Ein heimeliger Ort für mich, dieser Friedhofspark.
Logischerweise fragt man sich, ob man hier begraben sein möchte. Alle unsere Kinder und Enkelkinder sind nicht hier. Wer gießt mich dann? Das kann man übrigens organisieren und zudem könnte mir das auch egal sein, da mir sowieso kein Zahn mehr weh tut, wenn ich die Radieschen von unten betrachte.
Ich kann mir natürlich auch ausmalen, dass ich dann des Nachts alte Freunde besuchen könnte, so während der Geisterstunde.
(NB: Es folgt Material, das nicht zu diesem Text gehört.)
Lemma boundaries_spec ms :
  ∃ bs, boundaries ms = Some bs ∧ length bs = length ms ∧
    ∀ i, i < length ms → ∃ b, bs !! i = Some b ∧ (b = true ↔ is_boundary ms i).
Proof.
  unfold boundaries. set (ps := pairs_from 0 (call_of_each_result ms)).
  assert (∀ p, p ∈ ps → p.1 < p.2 ∧ p.2 < length ms) as Hps.
  { intros [c r] (j & -> & Hj)%elem_of_pairs_from. simpl.
    apply call_of_each_result_spec in Hj as (? & (m & call & Hm & _) & _). apply lookup_lt_Some in Hm. lia. }
  destruct (tally_spec (call_of_each_result ms) 0 (replicate (length ms + 1) 0) (replicate (length ms + 1) 0))
    as (o & c & -> & Lo & Lc & Ho & Hc).
  { intros p Hp%Hps. rewrite length_replicate. lia. }
  rewrite length_replicate in Lo, Lc. cbn [mbind option_bind fst snd].
  assert (open_at ps 0 = 0) as H0.
  { apply count_pairs_zero. intros p _. by destruct (Nat.ltb_spec (p.1 + 1) 0); [lia|]. }
  pose proof (spanned_spec ps (length ms) 0 o c) as Hs. rewrite H0 in Hs. rewrite Hs; clear Hs.
  2:{ intros p Hp%Hps. lia. }
  2-3: lia.
  2:{ intros k Hk. rewrite Ho, lookup_replicate_2 by lia. simpl. f_equal. fold ps. lia. }
  2:{ intros k Hk. rewrite Hc, lookup_replicate_2 by lia. simpl. f_equal. fold ps. lia. }
  cbn [mbind option_bind]. eexists. split; [done|]. split.
  { rewrite length_zip_with, length_fmap, length_seq. lia. }
  intros i Hi. destruct (lookup_lt_is_Some_2 ms i Hi) as [m Hm].
  exists (opens_exchange (pm_role m) && negb (0 <? split_pairs ps i)). split.
  { rewrite lookup_zip_with, Hm. simpl. rewrite list_lookup_fmap, lookup_seq_lt by done. done. }
  rewrite andb_true_iff, negb_true_iff, Nat.ltb_ge. unfold is_boundary.
  assert (split_pairs ps i ≤ 0 ↔ ∀ j c, call_of_each_result ms !! j = Some (Some c) → c < i → j < i) as ->.
  { assert (split_pairs ps i ≤ 0 ↔ split_pairs ps i = 0) as -> by lia. unfold split_pairs.
    rewrite count_pairs_zero. split.
    - intros H j c0 Hj Hlt. specialize (H (c0, j)). simpl in H.
      destruct (Nat.ltb_spec c0 i), (Nat.leb_spec i j); simpl in H; try lia.
      discriminate H. apply elem_of_pairs_from. by exists j.
    - intros H [c0 r] (j & -> & Hj)%elem_of_pairs_from. simpl. specialize (H j c0 Hj).
      destruct (Nat.ltb_spec c0 i), (Nat.leb_spec i j); simpl; try done. lia. }
  split; intros [Ho' ?]; (split; [|done]); [by exists m|]. destruct Ho' as (m' & ? & ?). congruence.
Qed.

(** * The cost of a tail *)

Section cost.
Context (ms : list PlanMessage) (pins : list bool) (fixed : N).
Context (Hlen : length pins = length ms).

(** The tokens of the pinned messages before [i], of the messages from [i] on,
    and of everything a cut at [i] keeps. *)
Definition pinned_weight (i : nat) : N :=
  nsum (zip_with (λ (m : PlanMessage) (p : bool), if p then pm_tokens m else 0%N) (take i ms) (take i pins)).
Definition suffix_weight (i : nat) : N := nsum (pm_tokens <$> drop i ms).
Definition tail_cost (i : nat) : N := N.min (fixed + pinned_weight i + suffix_weight i) u64_max.

Lemma pinned_weight_S i m (p : bool) :
  ms !! i = Some m → pins !! i = Some p →
  pinned_weight (S i) = (pinned_weight i + (if p then pm_tokens m else 0))%N.
Proof.
  intros Hm Hp. unfold pinned_weight. rewrite (take_S_r _ _ _ Hm), (take_S_r _ _ _ Hp).
  rewrite zip_with_app, nsum_app by (rewrite !length_take; lia). simpl. lia.
Qed.

Lemma suffix_weight_S i m : ms !! i = Some m → suffix_weight i = (pm_tokens m + suffix_weight (S i))%N.
Proof. intros Hm. unfold suffix_weight. by rewrite (drop_S _ _ _ Hm). Qed.

Lemma tail_cost_antitone i j : i ≤ j → j ≤ length ms → (tail_cost j ≤ tail_cost i)%N.
Proof.
  intros Hij. induction Hij as [|j Hij IH]; intros Hj; [lia|]. specialize (IH ltac:(lia)).
  destruct (lookup_lt_is_Some_2 ms j ltac:(lia)) as [m Hm].
  destruct (lookup_lt_is_Some_2 pins j ltac:(lia)) as [p Hp].
  unfold tail_cost in *. rewrite (pinned_weight_S j m p Hm Hp). rewrite (suffix_weight_S j m Hm) in IH.
  destruct p; lia.
Qed.
End cost.

Lemma pinned_before_spec ms : ∀ pins before i,
  length pins = length ms → i ≤ length ms →
  pinned_before_from (N.min before u64_max) ms pins !! i
  = Some (N.min (before + pinned_weight ms pins i) u64_max).
Proof.
  induction ms as [|m ms IH]; intros [|p pins] before i Hl Hi; simpl in *; try lia.
  - destruct i; [|lia]. simpl. do 2 f_equal. unfold pinned_weight. simpl. lia.
  - destruct i as [|i]; simpl.
    + do 2 f_equal. unfold pinned_weight. simpl. lia.
    + rewrite sat_min, IH by lia. do 2 f_equal. unfold pinned_weight. simpl. lia.
Qed.

(** * The backward walk *)

Section walk.
Context (ms : list PlanMessage) (pins bs : list bool) (fixed low : N) (from : nat).
Context (Hlen : length pins = length ms).
Context (Hbs : ∀ i, i < length ms → ∃ b, bs !! i = Some b ∧ (b = true ↔ is_boundary ms i)).
Context (Hfixed : u64_ok fixed).

Definition fits (i : nat) : Prop := (tail_cost ms pins fixed i ≤ low)%N.

(** What the walk over [from .. from + n] has found. *)
Definition newest_spec (n : nat) (o : option nat) : Prop :=
  match o with
  | Some i => from ≤ i < from + n ∧ is_boundary ms i ∧ ∀ j, i < j < from + n → ¬ is_boundary ms j
  | None => ∀ j, from ≤ j < from + n → ¬ is_boundary ms j
  end.

Definition fitting_spec (n : nat) (fitting o : option nat) : Prop :=
  (o = fitting ∧ ∀ j, from ≤ j < from + n → is_boundary ms j → ¬ fits j) ∨
  ∃ i, o = Some i ∧ from ≤ i < from + n ∧ is_boundary ms i ∧ fits i ∧
       ∀ j, from ≤ j < i → is_boundary ms j → ¬ fits j.

Lemma walk_back_spec n : ∀ suffix newest fitting,
  from + n ≤ length ms → suffix = N.min (suffix_weight ms (from + n)) u64_max →
  ∃ nw ft, walk_back ms bs (pinned_before_from 0 ms pins) fixed low (rev (seq from n)) suffix newest fitting
           = Some (nw, ft) ∧
    match newest with Some _ => nw = newest | None => newest_spec n nw end ∧
    fitting_spec n fitting ft.
Proof.
  induction n as [|n IH]; intros suffix newest fitting Hn Hs.
  { simpl. exists newest, fitting. split; [done|]. split.
    - destruct newest; [done|]. intros j Hj. lia.
    - left. split; [done|]. intros j Hj. lia. }
  rewrite seq_S, rev_app_distr. cbn [rev app walk_back].
  set (i := from + n).
  destruct (lookup_lt_is_Some_2 ms i ltac:(lia)) as [m Hm]. rewrite Hm. cbn [mbind option_bind].
  destruct (Hbs i ltac:(lia)) as (b & Hb & Hbound). rewrite Hb. cbn [mbind option_bind].
  assert (u64_saturating_add suffix (pm_tokens m) = N.min (suffix_weight ms i) u64_max) as Hs'.
  { rewrite Hs, sat_min, (suffix_weight_S ms i m Hm). f_equal. replace (from + S n) with (S i) by lia. lia. }
  rewrite Hs'. replace (from + S n) with (S i) in * by lia. destruct b.
  - pose proof (proj1 Hbound eq_refl) as Hbi. clear Hbound.
    pose proof (pinned_before_spec ms pins 0 i Hlen ltac:(lia)) as Hpb. rewrite N.add_0_l in Hpb.
    change (N.min 0 u64_max) with 0%N in Hpb. rewrite Hpb. cbn [mbind option_bind].
    set (projected := u64_saturating_add _ _).
    assert (projected = tail_cost ms pins fixed i) as ->.
    { unfold projected, tail_cost, u64_saturating_add, u64_ok in *. lia. }
    destruct (N.leb_spec (tail_cost ms pins fixed i) low) as [Hfit|Hnofit].
    + destruct (IH (N.min (suffix_weight ms i) u64_max) (match newest with Some x => Some x | None => Some i end) (Some i)
                  ltac:(lia) eq_refl) as (nw & ft & Heq & Hnw & Hft).
      exists nw, ft. split; [done|]. split.
      * destruct newest as [x|]; [done|]. subst nw. split; [lia|]. split; [done|]. intros j Hj. lia.
      * right. destruct Hft as [[-> Hno]|(k & -> & Hk & Hkb & Hkf & Hkn)].
        -- exists i. split; [done|]. split; [lia|]. split; [done|]. split; [done|]. intros j Hj. apply Hno. lia.
        -- exists k. split; [done|]. split; [lia|]. done.
    + eexists _, _. split; [done|]. split.
      * destruct newest as [x|]; [done|]. split; [lia|]. split; [done|]. intros j Hj. lia.
      * left. split; [done|]. intros j Hj _ Hf.
        pose proof (tail_cost_antitone ms pins fixed Hlen j i ltac:(lia) ltac:(lia)). unfold fits in Hf. lia.
  - assert (¬ is_boundary ms i) as Hnb by (intros ?%Hbound; done).
    destruct (IH (N.min (suffix_weight ms i) u64_max) newest fitting ltac:(lia) eq_refl) as (nw & ft & Heq & Hnw & Hft).
    exists nw, ft. split; [done|]. split.
    + destruct newest; [done|]. destruct nw as [x|]; simpl in *.
      * destruct Hnw as (? & ? & Hno). split; [lia|]. split; [done|]. intros j Hj.
        destruct (decide (j = i)) as [->|]; [done|]. apply Hno. lia.
      * intros j Hj. destruct (decide (j = i)) as [->|]; [done|]. apply Hnw. lia.
    + destruct Hft as [[-> Hno]|(k & -> & Hk & Hkb & Hkf & Hkn)].
      * left. split; [done|]. intros j Hj Hbj. destruct (decide (j = i)) as [->|]; [done|]. apply Hno; [lia|done].
      * right. exists k. split; [done|]. split; [lia|]. done.
Qed.
End walk.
Herumwandern, ein Schwätzchen halten, über vergangene Zeiten quatschen.
Was für verrückte und zum Teil dunkle Gedanken! Und nur weil ich mich fragte, was Heimat ist?
Ich auf jeden Fall freue mich, dass ich bin wo ich bin, bin wer ich bin und von einigen erkannt werde als der, der ich bin.
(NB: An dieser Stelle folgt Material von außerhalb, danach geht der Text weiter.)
(* ===== verification/Conversation.v ===== *)
(** Conversations: messages, the origin of the turn each belongs to, the report
    a context ceiling keeps, the read- and edit-side rules, and the watermark
    cut over real messages
    (src/quecto-agentic-harness/src/domain/conversation/services/turn_origin.rs,
    conversation_view.rs, conversation_edit.rs, reply_requirement.rs and
    watermark_cut.rs).

    A message's cached token
    estimate is a field: what the estimator computes from the content is not
    modelled.  Identifiers (UUIDs) are numbers; a constructor that draws a fresh
    one takes it as an argument. *)

From S2P Require Import Prelude Watermark.

Inductive Role := RoleSystem | RoleUser | RoleAssistant | RoleTool.

#[export] Instance Role_eq_dec : EqDecision Role.
Proof. solve_decision. Defined.

Inductive UserKind := Unmarked | KindPrompt | KindArchiveStub.

#[export] Instance UserKind_eq_dec : EqDecision UserKind.
Proof. solve_decision. Defined.

Inductive TurnOrigin := OriginUnknown | Instruction | ProgressNudge | Unrecognised.

#[export] Instance TurnOrigin_eq_dec : EqDecision TurnOrigin.
Proof. solve_decision. Defined.

Record ToolCall := mkToolCall { tc_id : string; tc_name : string; tc_arguments : string }.

(** The fields of [Message] the modelled rules read or write. *)
Record Message := mkMessage {
  m_id : N;
  m_ordinal : option N;
  m_role : Role;
  m_content : text;
  m_tool_calls : list ToolCall;
  m_tool_call_id : option string;
  m_turn : option N;
  m_is_manifest : bool;
  m_turn_origin : TurnOrigin;
  m_user_kind : UserKind;
  m_spill_id : option string;
  m_estimated_tokens : N;
}.

Definition set_turn_origin (o : TurnOrigin) (m : Message) : Message :=
  mkMessage (m_id m) (m_ordinal m) (m_role m) (m_content m) (m_tool_calls m) (m_tool_call_id m) (m_turn m)
    (m_is_manifest m) o (m_user_kind m) (m_spill_id m) (m_estimated_tokens m).

Definition set_ordinal (o : option N) (m : Message) : Message :=
  mkMessage (m_id m) o (m_role m) (m_content m) (m_tool_calls m) (m_tool_call_id m) (m_turn m)
    (m_is_manifest m) (m_turn_origin m) (m_user_kind m) (m_spill_id m) (m_estimated_tokens m).

(** [Message::user] and [Message::system], with the id and estimate they get. *)
Definition Message_user (id estimate : N) (content : text) : Message :=
  mkMessage id None RoleUser content [] None None false OriginUnknown Unmarked None estimate.
Definition Message_system (id estimate : N) (content : text) : Message :=
  mkMessage id None RoleSystem content [] None None false OriginUnknown Unmarked None estimate.

(** * Turn origins (turn_origin.rs) *)

Definition report_rank (o : TurnOrigin) : N :=
  match o with Instruction => 3 | OriginUnknown => 2 | ProgressNudge => 1 | Unrecognised => 0 end.

Definition is_known (o : TurnOrigin) : bool :=
  match o with Instruction | ProgressNudge => true | _ => false end.

Definition is_stamped (o : TurnOrigin) : bool :=
  match o with Instruction | ProgressNudge | Unrecognised => true | OriginUnknown => false end.

Definition opener (id estimate : N) (content : text) (origin : TurnOrigin) : Message :=
  set_turn_origin origin (Message_user id estimate content).

Definition current_phase (messages : list Message) : TurnOrigin :=
  default OriginUnknown (List.find is_known (m_turn_origin <$> rev messages)).

Definition harness_note (id estimate : N) (content : text) (messages : list Message) : Message :=
  opener id estimate content (current_phase messages).

(** The loop of [stamp_turn] over the messages after the opener. *)
Definition stamp (origin : TurnOrigin) (m : Message) : Message :=
  if bool_decide (m_turn_origin m = OriginUnknown) then set_turn_origin origin m else m.

Definition stamp_turn (messages : list Message) (opener_id : N) : list Message * nat :=
  match position (λ m, bool_decide (m_id m = opener_id)) messages with
  | None => (messages, 0)
  | Some start =>
      match messages !! start with
      | None => (messages, 0)
      | Some o =>
          (take (S start) messages ++ (stamp (m_turn_origin o) <$> drop (S start) messages),
           length (filter (λ m, m_turn_origin m = OriginUnknown) (drop (S start) messages)))
      end
  end.

Definition is_substantive_reply (m : Message) : bool :=
  bool_decide (m_role m = RoleAssistant) && bool_decide (m_tool_calls m = []) && negb (is_blank (m_content m)).

(** [report_index] with its candidates as a list of (substantive, origin). *)
Definition report_index (candidates : list (bool * TurnOrigin)) : option nat :=
  let ranks := (λ c, report_rank c.2) <$> filter (λ c, c.1 = true) candidates in
  match ranks with
  | [] => None
  | r :: rs =>
      let best := foldl N.max r rs in
      rposition (λ c, c.1 && (report_rank c.2 =? best)%N) candidates
  end.

Definition transcript_report_index (messages : list Message) (substantive : Message → bool) : option nat :=
  report_index ((λ m, (substantive m, m_turn_origin m)) <$> messages).

Definition opens_turn (m : Message) : bool :=
  bool_decide (m_role m = RoleUser) && bool_decide (m_turn m = None) &&
  match m_user_kind m with KindPrompt | Unmarked => true | KindArchiveStub => false end.

Definition latest_opener (messages : list Message) : option nat := rposition opens_turn messages.

Definition turn_in_flight_start (messages : list Message) : nat :=
  match latest_opener messages with
  | None => length messages
  | Some o =>
      let finished := match messages !! o with
        | Some m => is_stamped (m_turn_origin m) && forallb (λ m, is_stamped (m_turn_origin m)) (drop (S o) messages)
        | None => false
        end in
      if finished then length messages else o
  end.

Definition report_to_keep (messages : list Message) : option nat :=
  let finished := turn_in_flight_start messages in
  match transcript_report_index (take finished messages) is_substantive_reply with
  | None => None
  | Some report =>
      match messages !! report with
      | Some m => if bool_decide (is_Some (m_spill_id m)) then Some report else None
      | None => None
      end
  end.

(** * The read side (conversation_view.rs, reply_requirement.rs) *)

Definition is_real_system (m : Message) : bool :=
  bool_decide (m_role m = RoleSystem) && negb (m_is_manifest m).

Definition is_injected_system_prompt (m : Message) (prompt : text) : bool :=
  bool_decide (prompt ≠ []) && is_real_system m && bool_decide (m_content m = prompt).

Definition inject_system_prompt (id estimate : N) (messages : list Message) (prompt : text) : list Message :=
  if bool_decide (prompt = []) then messages
  else match messages with
       | m :: _ => if is_real_system m then messages else Message_system id estimate prompt :: messages
       | [] => [Message_system id estimate prompt]
       end.

Definition remove_injected_system_prompt (messages : list Message) (prompt : text) : list Message :=
  if bool_decide (prompt = []) then messages
  else match messages with
       | m :: ms =>
           if is_real_system m
              && (bool_decide (m_content m = prompt) || bool_decide (prompt `prefix_of` m_content m))
           then ms else messages
       | [] => messages
       end.

Definition user_visible_messages (messages : list Message) (injected_prompt : text) : list Message :=
  filter (λ m, is_injected_system_prompt m injected_prompt = false) messages.

(** [position_by_id] once the id is parsed. *)
Definition position_by_id (messages : list Message) (target : N) : option nat :=
  position (λ m, bool_decide (m_id m = target)) messages.

Inductive ReplyRequirement := Output | MayBeEmpty.

Definition for_conversation (messages : list Message) : ReplyRequirement :=
  default Output (head (omap (λ m, match m_role m with
    | RoleTool => Some MayBeEmpty
    | RoleUser => Some Output
    | RoleSystem | RoleAssistant => None
    end) (rev messages))).

(** * The edit side (conversation_edit.rs) *)

Definition clear_conversation (messages : list Message) : list Message :=
  match messages with
  | m :: _ => if is_real_system m then take 1 messages else []
  | [] => []
  end.

Inductive RewindTarget := TargetId (id : N) | LegacyIndex (index : nat).

Definition RewindTarget_select (message_id : option N) (legacy_index : option nat) : option RewindTarget :=
  match message_id, legacy_index with
  | Some id, _ => Some (TargetId id)
  | None, Some index => Some (LegacyIndex index)
  | None, None => None
  end.

Inductive RewindTargetError := NotFound | AmbiguousLegacyIndex.

Definition resolve_rewind_target (messages : list Message) (target : RewindTarget) (legacy_index_window : nat)
    : res RewindTargetError nat :=
  match target with
  | TargetId id => match position_by_id messages id with Some i => Ok i | None => Err NotFound end
  | LegacyIndex index => if legacy_index_window <? length messages then Err AmbiguousLegacyIndex else Ok index
  end.

Definition truncate_at_user_message (messages : list Message) (index : nat) : list Message * bool :=
  match messages !! index with
  | None => (messages, false)
  | Some m => if bool_decide (m_role m = RoleUser) then (take index messages, true) else (messages, false)
  end.

(** * The cut over messages (watermark_cut.rs) *)

Definition plan_role (m : Message) : PlanRole :=
  match m_role m, m_user_kind m with
  | RoleSystem, _ => PSystem
  | RoleUser, KindPrompt => PPrompt
  | RoleUser, KindArchiveStub => PArchiveStub
  | RoleUser, Unmarked => if opens_turn m then POpener else PUser
  | RoleAssistant, _ => PAssistant (tc_id <$> m_tool_calls m)
  | RoleTool, _ => PToolResult (default "" (m_tool_call_id m))
  end.

Definition plan_messages (messages : list Message) : list PlanMessage :=
  (λ m, mkPlanMessage (plan_role m) (m_estimated_tokens m)) <$> messages.

(** [&messages[range]] panics out of range. *)
Definition archived_messages (messages : list Message) (plan : CutPlan) : option (list Message) :=
  mapM (λ i, messages !! i) (cp_archived plan ≫= range_indices).

(** The loop that moves each message to the conversation or the archive. *)
Fixpoint distribute (i tail : nat) (kept : list bool) (stub : option Message) (messages : list Message)
    (out archived : list Message) : option (list Message * list Message * option Message) :=
  match messages with
  | [] => Some (out, archived, stub)
  | m :: ms =>
      let '(out, stub) := if i =? tail then (out ++ option_list stub, None) else (out, stub) in
      k ← kept !! i;
      if k : bool then distribute (S i) tail kept stub ms (out ++ [m]) archived
      else distribute (S i) tail kept stub ms out (archived ++ [m])
  end.

(** [apply_cut]: the conversation after the cut and what left it; [None] is a
    failed assertion. *)
Definition apply_cut (messages : list Message) (plan : CutPlan) (stub : Message)
    : option (list Message * list Message) :=
  if bool_decide (m_user_kind stub = KindArchiveStub) then
    gone ← archived_messages messages plan;
    let stub := set_ordinal (iter_max (omap m_ordinal gone)) stub in
    let archived_count := length (cp_archived plan ≫= range_indices) in
    if length (cp_kept plan) + archived_count =? length messages then
      tail ← cp_kept plan !! cp_stub_slot plan;
      kept ← mark_kept (cp_kept plan) (replicate (length messages) false);
      res ← distribute 0 tail kept (Some stub) messages [] [];
      let '(out, archived, remaining) := res in
      match remaining with
      | None => if length archived =? archived_count then Some (out, archived) else None
      | Some _ => None
      end
    else None
  else None.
Ich wünsche euch einen wunderbaren Sonntag, hier vom See.
Zum Lesen, Sten Nadolny „Netzkarte“ und für die gute Laune ein bisschen Chuck Berry https://youtu.be/6swgiM9vSEE
Lieben Gruß und gebt auf einander acht.
Papa/Eckhard
Schön. Ja, Sprache(n) sind für mich auch „Heimat“ und Freunde auch. Weniger Orte. Oder dann Orte zusammen mit Sprache, v.a. der Klang der Sprache, z.B. Provençal … da taucht vor dem innern Auge Farbe, Licht und Landschaft auf, ertönen Klänge, Musik und Rhythmen einer Sprache. Ich spreche dann von „Seelenheimat“. „Daheim“ fühlen tue ich mich -wenn ich‘s mir gründlich überlege- meistens da, wo die „Dinge„
d.h. Orte, Häuser, Gärten etc. und die Menschen freundlich, echt, „schön“ (nicht i.S. der Ästhetik!) sind. Authentizität und ja, auch Harmonie, irgendwie … aber dann oft irgendwie auch wieder nicht harmonisch … widersprüchlich, spannend, überraschend. Es gibt z.B. Dörfer in Deutschland, z.B. auf der schw.Alb, welche ich abscheu(ss)lich finde, trist und trostlos, ich mich so fremd fühle, die mir das exakte Gegenteil von „daheim“ vermitteln, obwohl sie z.T. in wunderschöne Landschaften eingebettet sind. Know what I mean?
Und solltest Du mit dem Biertisch transportierenden CH-er Freund mich gemeint haben -was ich annehme- darf ich Dir mitteilen, dass mich beim Übertreten der Grenze mitnichten ein „Daheim-Gefühll“ und noch weniger ein Heimat-Gefühl ergreift. Schon eher beschleicht mich oft die unheilvolle Vorahnung einer Grenzkontrolle (obwohl Ich ja meistens Regelkonform passiere!!) durch unfreundliche Zöllner, mit welchen ich dann sofort und unkontrolliert in Konflikt gerate und ausraste.